HOW TO COMPLETE THIS TASK> Every line containing the word "Hfit" must be pulled from the records.

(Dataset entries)
++++++

Definition set_model_number (v : pstr) (st : XYZPrinterStatus) : XYZPrinterStatus :=
  {| model_number := v;
     machine_name := machine_name st;
     serial_number := serial_number st;
     firmware_version := firmware_version st;
     state := state st;
     sub_state := sub_state st;
     extruder_temp := extruder_temp st;
     extruder_target := extruder_target st;
     bed_temp := bed_temp st;
     bed_target := bed_target st;
     print_pct := print_pct st;
     print_elapsed_min := print_elapsed_min st;
     print_remaining_min := print_remaining_min st;
     error_code := error_code st;
     filament_remaining_mm := filament_remaining_mm st;
     z_offset := z_offset st;
     auto_level := auto_level st |}.
Definition set_machine_name (v : pstr) (st : XYZPrinterStatus) : XYZPrinterStatus :=
  {| model_number := model_number st;
     machine_name := v;
     serial_number := serial_number st;
     firmware_version := firmware_version st;
     state := state st;
     sub_state := sub_state st;
     extruder_temp := extruder_temp st;
     extruder_target := extruder_target st;
     bed_temp := bed_temp st;
     bed_target := bed_target st;
     print_pct := print_pct st;
     print_elapsed_min := print_elapsed_min st;
     print_remaining_min := print_remaining_min st;
     error_code := error_code st;
     filament_remaining_mm := filament_remaining_mm st;
     z_offset := z_offset st;
     auto_level := auto_level st |}.
Definition set_serial_number (v : pstr) (st : XYZPrinterStatus) : XYZPrinterStatus :=
  {| model_number := model_number st;
     machine_name := machine_name st;
     serial_number := v;
     firmware_version := firmware_version st;
     state := state st;
     sub_state := sub_state st;
     extruder_temp := extruder_temp st;
     extruder_target := extruder_target st;
     bed_temp := bed_temp st;
     bed_target := bed_target st;
     print_pct := print_pct st;
     print_elapsed_min := print_elapsed_min st;
     print_remaining_min := print_remaining_min st;
     error_code := error_code st;
     filament_remaining_mm := filament_remaining_mm st;
     z_offset := z_offset st;
     auto_level := auto_level st |}.
Definition set_firmware_version (v : pstr) (st : XYZPrinterStatus) : XYZPrinterStatus :=
  {| model_number := model_number st;
     machine_name := machine_name st;
     serial_number := serial_number st;
     firmware_version := v;
     state := state st;
     sub_state := sub_state st;
     extruder_temp := extruder_temp st;
     extruder_target := extruder_target st;
     bed_temp := bed_temp st;
     bed_target := bed_target st;
     print_pct := print_pct st;
     print_elapsed_min := print_elapsed_min st;
     print_remaining_min := print_remaining_min st;
     error_code := error_code st;
     filament_remaining_mm := filament_remaining_mm st;
     z_offset := z_offset st;
     auto_level := auto_level st |}.
Definition set_state (v : Z) (st : XYZPrinterStatus) : XYZPrinterStatus :=
  {| model_number := model_number st;
     machine_name := machine_name st;
     serial_number := serial_number st;
     firmware_version := firmware_version st;
     state := v;
     sub_state := sub_state st;
     extruder_temp := extruder_temp st;
     extruder_target := extruder_target st;
     bed_temp := bed_temp st;
     bed_target := bed_target st;
     print_pct := print_pct st;
     print_elapsed_min := print_elapsed_min st;
     print_remaining_min := print_remaining_min st;
     error_code := error_code st;
     filament_remaining_mm := filament_remaining_mm st;
     z_offset := z_offset st;
     auto_level := auto_level st |}.
Definition set_sub_state (v : Z) (st : XYZPrinterStatus) : XYZPrinterStatus :=
  {| model_number := model_number st;
     machine_name := machine_name st;
     serial_number := serial_number st;
     firmware_version := firmware_version st;
     state := state st;
     sub_state := v;
     extruder_temp := extruder_temp st;
     extruder_target := extruder_target st;
     bed_temp := bed_temp st;
     bed_target := bed_target st;
     print_pct := print_pct st;
     print_elapsed_min := print_elapsed_min st;
     print_remaining_min := print_remaining_min st;
     error_code := error_code st;
     filament_remaining_mm := filament_remaining_mm st;
     z_offset := z_offset st;
     auto_level := auto_level st |}.
Definition set_extruder_temp (v : Z) (st : XYZPrinterStatus) : XYZPrinterStatus :=
  {| model_number := model_number st;
     machine_name := machine_name st;
     serial_number := serial_number st;
     firmware_version := firmware_version st;
     state := state st;
     sub_state := sub_state st;
     extruder_temp := v;
     extruder_target := extruder_target st;
     bed_temp := bed_temp st;
     bed_target := bed_target st;
     print_pct := print_pct st;
     print_elapsed_min := print_elapsed_min st;
     print_remaining_min := print_remaining_min st;
     error_code := error_code st;
     filament_remaining_mm := filament_remaining_mm st;
     z_offset := z_offset st;
     auto_level := auto_level st |}.
Definition set_extruder_target (v : Z) (st : XYZPrinterStatus) : XYZPrinterStatus :=
  {| model_number := model_number st;
     machine_name := machine_name st;
     serial_number := serial_number st;
     firmware_version := firmware_version st;
     state := state st;
     sub_state := sub_state st;
     extruder_temp := extruder_temp st;
     extruder_target := v;
     bed_temp := bed_temp st;
     bed_target := bed_target st;
     print_pct := print_pct st;
     print_elapsed_min := print_elapsed_min st;
     print_remaining_min := print_remaining_min st;
     error_code := error_code st;
     filament_remaining_mm := filament_remaining_mm st;
     z_offset := z_offset st;
     auto_level := auto_level st |}.
Definition set_bed_temp (v : Z) (st : XYZPrinterStatus) : XYZPrinterStatus :=
  {| model_number := model_number st;
     machine_name := machine_name st;
     serial_number := serial_number st;
     firmware_version := firmware_version st;
     state := state st;
     sub_state := sub_state st;
     extruder_temp := extruder_temp st;
     extruder_target := extruder_target st;
     bed_temp := v;
     bed_target := bed_target st;
     print_pct := print_pct st;
     print_elapsed_min := print_elapsed_min st;
     print_remaining_min := print_remaining_min st;
     error_code := error_code st;
     filament_remaining_mm := filament_remaining_mm st;
     z_offset := z_offset st;
     auto_level := auto_level st |}.
Definition set_print_pct (v : Z) (st : XYZPrinterStatus) : XYZPrinterStatus :=
  {| model_number := model_number st;
     machine_name := machine_name st;
     serial_number := serial_number st;
     firmware_version := firmware_version st;
     state := state st;
     sub_state := sub_state st;
     extruder_temp := extruder_temp st;
     extruder_target := extruder_target st;
     bed_temp := bed_temp st;
     bed_target := bed_target st;
     print_pct := v;
     print_elapsed_min := print_elapsed_min st;
     print_remaining_min := print_remaining_min st;
     error_code := error_code st;
     filament_remaining_mm := filament_remaining_mm st;
     z_offset := z_offset st;
     auto_level := auto_level st |}.
Definition set_print_elapsed_min (v : Z) (st : XYZPrinterStatus) : XYZPrinterStatus :=
  {| model_number := model_number st;
     machine_name := machine_name st;
     serial_number := serial_number st;
     firmware_version := firmware_version st;
     state := state st;
     sub_state := sub_state st;
     extruder_temp := extruder_temp st;
     extruder_target := extruder_target st;
     bed_temp := bed_temp st;
     bed_target := bed_target st;
     print_pct := print_pct st;
     print_elapsed_min := v;
     print_remaining_min := print_remaining_min st;
     error_code := error_code st;
     filament_remaining_mm := filament_remaining_mm st;
     z_offset := z_offset st;
     auto_level := auto_level st |}.
Definition set_print_remaining_min (v : Z) (st : XYZPrinterStatus) : XYZPrinterStatus :=
  {| model_number := model_number st;
     machine_name := machine_name st;
     serial_number := serial_number st;
     firmware_version := firmware_version st;
     state := state st;
     sub_state := sub_state st;
     extruder_temp := extruder_temp st;
     extruder_target := extruder_target st;
     bed_temp := bed_temp st;
     bed_target := bed_target st;
     print_pct := print_pct st;
     print_elapsed_min := print_elapsed_min st;
     print_remaining_min := v;
     error_code := error_code st;
     filament_remaining_mm := filament_remaining_mm st;
     z_offset := z_offset st;
     auto_level := auto_level st |}.
Definition set_error_code (v : Z) (st : XYZPrinterStatus) : XYZPrinterStatus :=
  {| model_number := model_number st;
     machine_name := machine_name st;
     serial_number := serial_number st;
     firmware_version := firmware_version st;
     state := state st;
     sub_state := sub_state st;
     extruder_temp := extruder_temp st;
     extruder_target := extruder_target st;
     bed_temp := bed_temp st;
     bed_target := bed_target st;
     print_pct := print_pct st;
     print_elapsed_min := print_elapsed_min st;
     print_remaining_min := print_remaining_min st;
     error_code := v;
     filament_remaining_mm := filament_remaining_mm st;
     z_offset := z_offset st;
     auto_level := auto_level st |}.
Definition set_filament_remaining_mm (v : Z) (st : XYZPrinterStatus) : XYZPrinterStatus :=
  {| model_number := model_number st;
     machine_name := machine_name st;
     serial_number := serial_number st;
     firmware_version := firmware_version st;
     state := state st;
     sub_state := sub_state st;
     extruder_temp := extruder_temp st;
     extruder_target := extruder_target st;
     bed_temp := bed_temp st;
     bed_target := bed_target st;
     print_pct := print_pct st;
     print_elapsed_min := print_elapsed_min st;
     print_remaining_min := print_remaining_min st;
     error_code := error_code st;
     filament_remaining_mm := v;
     z_offset := z_offset st;
     auto_level := auto_level st |}.
Definition set_z_offset (v : Z) (st : XYZPrinterStatus) : XYZPrinterStatus :=
  {| model_number := model_number st;
     machine_name := machine_name st;
     serial_number := serial_number st;
     firmware_version := firmware_version st;
     state := state st;
     sub_state := sub_state st;
     extruder_temp := extruder_temp st;
     extruder_target := extruder_target st;
     bed_temp := bed_temp st;
     bed_target := bed_target st;
     print_pct := print_pct st;
     print_elapsed_min := print_elapsed_min st;
     print_remaining_min := print_remaining_min st;
     error_code := error_code st;
     filament_remaining_mm := filament_remaining_mm st;
     z_offset := v;
     auto_level := auto_level st |}.
Definition set_auto_level (v : bool) (st : XYZPrinterStatus) : XYZPrinterStatus :=
  {| model_number := model_number st;
     machine_name := machine_name st;
     serial_number := serial_number st;
     firmware_version := firmware_version st;
     state := state st;
     sub_state := sub_state st;
     extruder_temp := extruder_temp st;
     extruder_target := extruder_target st;
     bed_temp := bed_temp st;
     bed_target := bed_target st;
     print_pct := print_pct st;
     print_elapsed_min := print_elapsed_min st;
     print_remaining_min := print_remaining_min st;
     error_code := error_code st;
     filament_remaining_mm := filament_remaining_mm st;
     z_offset := z_offset st;
     auto_level := v |}.
(** *** Appending *)

(** What [PushBack] does to a container that satisfies the data model. *)
Lemma PushBack_spec v x :
  wf v -> is_size_t (capacity_ v) ->
  (size_ v = capacity_ v -> can_double v) ->
  exists v',
    PushBack v x = Done v'
    /\ wf v'
    /\ size_ v' = size_ v + 1
    /\ capacity_ v'
       = (if size_ v =? capacity_ v then Z.max 1 (2 * capacity_ v)
          else capacity_ v)
    /\ (size_ v <> capacity_ v ->
        array_ v' = <[Z.to_nat (size_ v) := x]> (array_ v))
    /\ logical v' = logical v ++ [x].
Proof.
  intros [Hsz Hal] Hcap Hdbl. unfold can_double, is_size_t in *.
  unfold allocated in Hal. unfold PushBack.
  pose proof size_t_modulus_pos as Hmod.
  assert (Hlen : length (logical v) = Z.to_nat (size_ v))
    by (apply length_logical; unfold allocated; lia).
  destruct (Z.eqb_spec (size_ v) (capacity_ v)) as [Heq|Hne].
  - specialize (Hdbl Heq).
    set (c := if capacity_ v =? 0 then 1 else wrap (capacity_ v * 2)).
    assert (Hc : c = Z.max 1 (2 * capacity_ v)).
    { subst c. destruct (Z.eqb_spec (capacity_ v) 0) as [->|];
        [reflexivity|]. rewrite wrap_small by lia. lia. }
    clearbody c.
    rewrite distance_logical by lia. run.
    destruct (std_move_all v c) as [old ->]; [unfold allocated; lia..|]. run.
    rewrite write_Z by lens. run.
    eexists. split; [reflexivity|]. unfold wf, allocated. run.
    rewrite (wrap_small (size_ v + 1)) by lia.
    split; [split; [lia | lens] |]. split; [reflexivity|].
    split; [exact Hc|]. split; [intros Hne; lia|].
    unfold logical at 1. run.
    replace (Z.to_nat (size_ v + 1)) with (S (Z.to_nat (size_ v))) by lia.
    apply take_insert_end; [symmetry; exact Hlen | lens].
  - run. rewrite write_Z by lia. run.
    eexists. split; [reflexivity|]. unfold wf, allocated. run.
    rewrite (wrap_small (size_ v + 1)) by lia.
    split; [split; [lia | lens] |]. split; [reflexivity|].
    split; [reflexivity|]. split; [reflexivity|].
    unfold logical. run.
    replace (Z.to_nat (size_ v + 1)) with (S (Z.to_nat (size_ v))) by lia.
    destruct (lookup_lt_is_Some_2 (array_ v) (Z.to_nat (size_ v)))
      as [h Hh]; [lia|].
    rewrite <- (take_drop_middle _ _ _ Hh) at 1.
    rewrite (insert_middle (take (Z.to_nat (size_ v)) (array_ v))) by lens.
    rewrite (cons_middle x), app_assoc. apply take_app_length'. lens.
Qed.

(** X7: an append to a container with spare capacity does not reallocate:
    the capacity is unchanged and the buffer is the same buffer with the
    slot at the old size overwritten; the new element ends the sequence. *)
Theorem PushBack_within_capacity v x :
  wf v -> is_size_t (capacity_ v) -> size_ v < capacity_ v ->
  exists v',
    PushBack v x = Done v'
    /\ GetCapacity v' = GetCapacity v
    /\ array_ v' = <[Z.to_nat (size_ v) := x]> (array_ v)
    /\ GetSize v' = GetSize v + 1
    /\ logical v' = logical v ++ [x].
Proof.
  intros Hwf Hcap Hlt.
  destruct (PushBack_spec v x Hwf Hcap) as (v' & Hv' & _ & Hs & Hc & Ha & Hl);
    [lia|].
  exists v'. unfold GetCapacity, GetSize. rewrite Hc.
  destruct (Z.eqb_spec (size_ v) (capacity_ v)); [lia|].
  repeat split; auto.
Qed.

(** *** Removing the last element *)

Lemma PopBack_spec v :
  0 < size_ v <= allocated v -> size_ v <= size_t_modulus ->
  exists x,
    PopBack v
    = Done {| array_ := array_ v; size_ := size_ v - 1;
              capacity_ := capacity_ v |}
    /\ logical v
       = take (Z.to_nat (size_ v - 1)) (array_ v) ++ [x].
Proof.
  unfold allocated. intros Hsz Hmax. unfold PopBack, decr.
  destruct (Z.ltb_spec 0 (size_ v)) as [_|]; [|lia].
  rewrite wrap_small by lia.
  destruct (lookup_lt_is_Some_2 (array_ v) (Z.to_nat (size_ v - 1)))
    as [x Hx]; [lia|].
  exists x. split; [reflexivity|]. unfold logical.
  replace (Z.to_nat (size_ v)) with (S (Z.to_nat (size_ v - 1))) by lia.
  apply take_S_r, Hx.
Qed.

(** X10: [PopBack] fails its assertion exactly on an empty container;
    otherwise it drops the last element of the sequence and touches neither
    the buffer nor the capacity. *)
Theorem PopBack_drops_last v :
  consistent v -> is_size_t (size_ v) ->
  (PopBack v = Fail AssertFailure <-> GetSize v = 0)
  /\ (0 < GetSize v ->
      exists v' x,
        PopBack v = Done v'
        /\ logical v = logical v' ++ [x]
        /\ GetSize v' = GetSize v - 1
        /\ GetCapacity v' = GetCapacity v
        /\ array_ v' = array_ v).
Proof.
  unfold consistent, is_size_t, GetSize, GetCapacity.
  intros [Hsz Hal] Hmax. split.
  - unfold PopBack. destruct (Z.ltb_spec 0 (size_ v)); split;
      (discriminate || lia || reflexivity).
  - intros Hpos. destruct (PopBack_spec v) as (x & -> & Hx); [lia..|].
    eexists _, x. split; [reflexivity|]. unfold logical at 2. run. auto.
Qed.

(** *** Sequences of appends *)

Lemma PushBack_all_room v (items : list T) :
  wf v -> is_size_t (capacity_ v) ->
  size_ v + Z.of_nat (length items) <= capacity_ v ->
  exists v',
    PushBack_all v items = Done v'
    /\ wf v'
    /\ GetCapacity v' = GetCapacity v
    /\ GetSize v' = GetSize v + Z.of_nat (length items)
    /\ logical v' = logical v ++ items.
Proof.
  unfold GetCapacity, GetSize. revert v.
  induction items as [|x items IH]; intros v Hwf Hcap Hfit; simpl in *.
  - exists v. rewrite app_nil_r. split; [reflexivity|].
    split; [exact Hwf|]. repeat split; lia.
  - destruct (PushBack_spec v x Hwf Hcap)
      as (v1 & -> & Hwf1 & Hs & Hc & _ & Hl); [lia|]. run.
    destruct (Z.eqb_spec (size_ v) (capacity_ v)); [lia|].
    destruct (IH v1) as (v' & -> & Hwf' & Hc' & Hs' & Hl');
      [exact Hwf1 | rewrite Hc; exact Hcap | lia |].
    exists v'. split; [reflexivity|]. split; [exact Hwf'|].
    split; [lia|]. split; [lia|].
    rewrite Hl', Hl, <- app_assoc. reflexivity.
Qed.

(** X8: appends that fit in the spare capacity never reallocate: the
    capacity is unchanged and the appended elements follow the old ones in
    order. *)
Theorem PushBack_all_within_capacity v (items : list T) :
  wf v -> is_size_t (capacity_ v) ->
  size_ v + Z.of_nat (length items) <= capacity_ v ->
  exists v',
    PushBack_all v items = Done v'
    /\ wf v'
    /\ GetCapacity v' = GetCapacity v
    /\ GetSize v' = GetSize v + Z.of_nat (length items)
    /\ logical v' = logical v ++ items.
Proof. apply PushBack_all_room. Qed.

Lemma PushBack_all_doubled v (items : list T) :
  wf v -> doubled v ->
  2 * (size_ v + Z.of_nat (length items)) <= size_t_modulus ->
  exists v',
    PushBack_all v items = Done v'
    /\ wf v' /\ doubled v'
    /\ size_ v' = size_ v + Z.of_nat (length items)
    /\ logical v' = logical v ++ items.
Proof.
  revert v.
  induction items as [|x items IH]; intros v Hwf Hdbl Hfit; simpl in *.
  - exists v. rewrite app_nil_r. split; [reflexivity|].
    split; [exact Hwf|]. split; [exact Hdbl|]. split; [lia | reflexivity].
  - pose proof size_t_modulus_pos as Hmod.
    destruct Hdbl as [Hzero Hpow].
    assert (Hsz : 0 <= size_ v <= capacity_ v) by apply Hwf.
    assert (Hcap : capacity_ v < 2 * size_ v \/ capacity_ v = 0).
    { destruct (Z.eq_dec (size_ v) 0) as [H0|H0]; [right; auto|].
      left. destruct Hpow as (k & _ & _ & Hk); lia. }
    destruct (PushBack_spec v x Hwf)
      as (v1 & -> & Hwf1 & Hs & Hc & _ & Hl);
      [unfold is_size_t; lia | unfold can_double; lia |]. run.
    assert (Hdbl1 : doubled v1).
    { split; [lia|]. intros _. rewrite Hc, Hs.
      destruct (Z.eqb_spec (size_ v) (capacity_ v)) as [Heq|Hne].
      - destruct (Z.eq_dec (size_ v) 0) as [H0|H0].
        + exists 0. rewrite <- Heq, H0. simpl. lia.
        + destruct Hpow as (k & Hk0 & Hk & _); [lia|].
          exists (k + 1). rewrite Z.pow_add_r, <- Hk by lia.
          change (2 ^ 1) with 2. lia.
      - destruct Hpow as (k & Hk0 & Hk & Hr); [lia|].
        exists k. lia. }
    destruct (IH v1 Hwf1 Hdbl1) as (v' & -> & Hwf' & Hdbl' & Hs' & Hl');
      [lia|].
    exists v'. split; [reflexivity|]. split; [exact Hwf'|].
    split; [exact Hdbl'|]. split; [lia|].
    rewrite Hl', Hl, <- app_assoc. reflexivity.
Qed.

(** X9: appending the elements of a list, one by one, to an empty container
    gives a container that holds exactly that list, satisfies the data
    model, and whose capacity is the power of two that is at least the
    number of elements and less than twice that number (0 for no element). *)
Theorem PushBack_all_from_empty (items : list T) :
  2 * Z.of_nat (length items) <= size_t_modulus ->
  exists v,
    PushBack_all SimpleVector_default items = Done v
    /\ wf v
    /\ logical v = items
    /\ GetSize v = Z.of_nat (length items)
    /\ (items = [] -> GetCapacity v = 0)
    /\ (items <> [] ->
        exists k, 0 <= k /\ GetCapacity v = 2 ^ k
                  /\ Z.of_nat (length items) <= GetCapacity v
                     < 2 * Z.of_nat (length items)).
Proof.
  intros Hfit.
  destruct (PushBack_all_doubled SimpleVector_default items)
    as (v & Hv & Hwf & [Hzero Hpow] & Hs & Hl).
  - unfold wf, allocated. simpl. lia.
  - split; [reflexivity | simpl; lia].
  - simpl. lia.
  - assert (Hs' : size_ v = Z.of_nat (length items)) by (simpl in Hs; lia).
    unfold GetSize, GetCapacity.
    exists v. split; [exact Hv|]. split; [exact Hwf|].
    split; [exact Hl|]. split; [exact Hs'|]. split.
    + intros ->. apply Hzero. simpl in Hs'. lia.
    + intros Hne. rewrite <- Hs'. apply Hpow.
      destruct items; [congruence | simpl in Hs'; lia].
Qed.

(** *** Inserting and erasing *)

Lemma Insert_Done_capacity v (pos : Z) x it v' :
  Insert v pos x = Done (it, v') ->
  capacity_ v'
  = (if size_ v =? capacity_ v
     then (if capacity_ v =? 0 then 1 else wrap (capacity_ v * 2))
     else capacity_ v).
Proof.
  unfold Insert. intros H. destruct (size_ v =? capacity_ v).
  - first_step H as n1 Hn1. first_step H as [old1 new1] Hm1.
    first_step H as new2 Hw. first_step H as n2 Hn2.
    first_step H as [old2 new3] Hm2. injection H as _ <-. reflexivity.
  - first_step H as n Hn. first_step H as buf Hback.
    first_step H as buf' Hw. injection H as _ <-. reflexivity.
Qed.

(** X14: [Erase] at a position that holds an element removes that element
    and keeps the order of the others; it returns the same position, which
    is [end()] when the last element was erased; capacity and buffer size
    are unchanged. *)
Theorem Erase_removes v (pos : Z) :
  consistent v -> is_size_t (size_ v) -> 0 <= pos < size_ v ->
  exists v',
    Erase v pos = Done (pos, v')
    /\ logical v'
       = take (Z.to_nat pos) (logical v)
           ++ drop (S (Z.to_nat pos)) (logical v)
    /\ GetSize v' = GetSize v - 1
    /\ GetCapacity v' = GetCapacity v
    /\ allocated v' = allocated v
    /\ (pos = size_ v - 1 -> pos = end_ v').
Proof.
  intros [Hsz Hal] Hmax Hpos. unfold is_size_t in Hmax.
  destruct (Erase_spec v pos) as (v' & He & Hs & Hc & Ha & Hl); [lia..|].
  exists v'. unfold GetSize, GetCapacity, end_, begin_.
  repeat split; auto. lia.
Qed.

(** X15: [Erase(end())], in particular any [Erase] on an empty container,
    hands [std::move] a range whose start lies one past its end. *)
Theorem Erase_at_end_invalid v :
  is_size_t (size_ v) -> Erase v (end_ v) = Fail InvalidRange.
Proof.
  unfold is_size_t. intros Hs. unfold Erase, end_, begin_, distance.
  rewrite !Z.add_0_l, Z.sub_0_r, wrap_small by lia.
  destruct (Z.leb_spec (size_ v + 1) (size_ v)); [lia | reflexivity].
Qed.

(** *** Capacity and size management *)



(** *** Element access *)

(** X20: unchecked and checked access agree on every valid index and both
    refuse every other one, [operator[]] by its assertion and [At] by
    [std::out_of_range]. *)
Theorem subscript_agrees_with_At v (index : Z) :
  consistent v -> 0 <= index ->
  (index < GetSize v ->
   exists x,
     logical v !! Z.to_nat index = Some x
     /\ subscript v index = Done x
     /\ At v index = Done (x, v))
  /\ (GetSize v <= index ->
      subscript v index = Fail AssertFailure
      /\ At v index = Fail OutOfRangeError).
Proof.
  intros [Hsz Hal] Hi. unfold GetSize, subscript, At, allocated in *. split.
  - intros Hlt.
    destruct (lookup_lt_is_Some_2 (array_ v) (Z.to_nat index)) as [x Hx];
      [lia|].
    exists x. unfold logical. rewrite lookup_take_lt by lia.
    split; [exact Hx|].
    destruct (Z.ltb_spec 0 (size_ v)); [|lia].
    destruct (Z.ltb_spec index (size_ v)); [|lia].
    destruct (Z.leb_spec (size_ v) index); [lia|].
    rewrite (read_Z _ _ x) by (lia || exact Hx). split; reflexivity.
  - intros Hge.
    destruct (Z.ltb_spec index (size_ v)); [lia|].
    destruct (Z.leb_spec (size_ v) index); [|lia].
    rewrite andb_false_r. split; reflexivity.
Qed.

++++++

SOLUTION FOR THIS EXERCISE>
  induction items as [|x items IH]; intros v Hwf Hcap Hfit; simpl in *.
  induction items as [|x items IH]; intros v Hwf Hdbl Hfit; simpl in *.
  intros Hfit.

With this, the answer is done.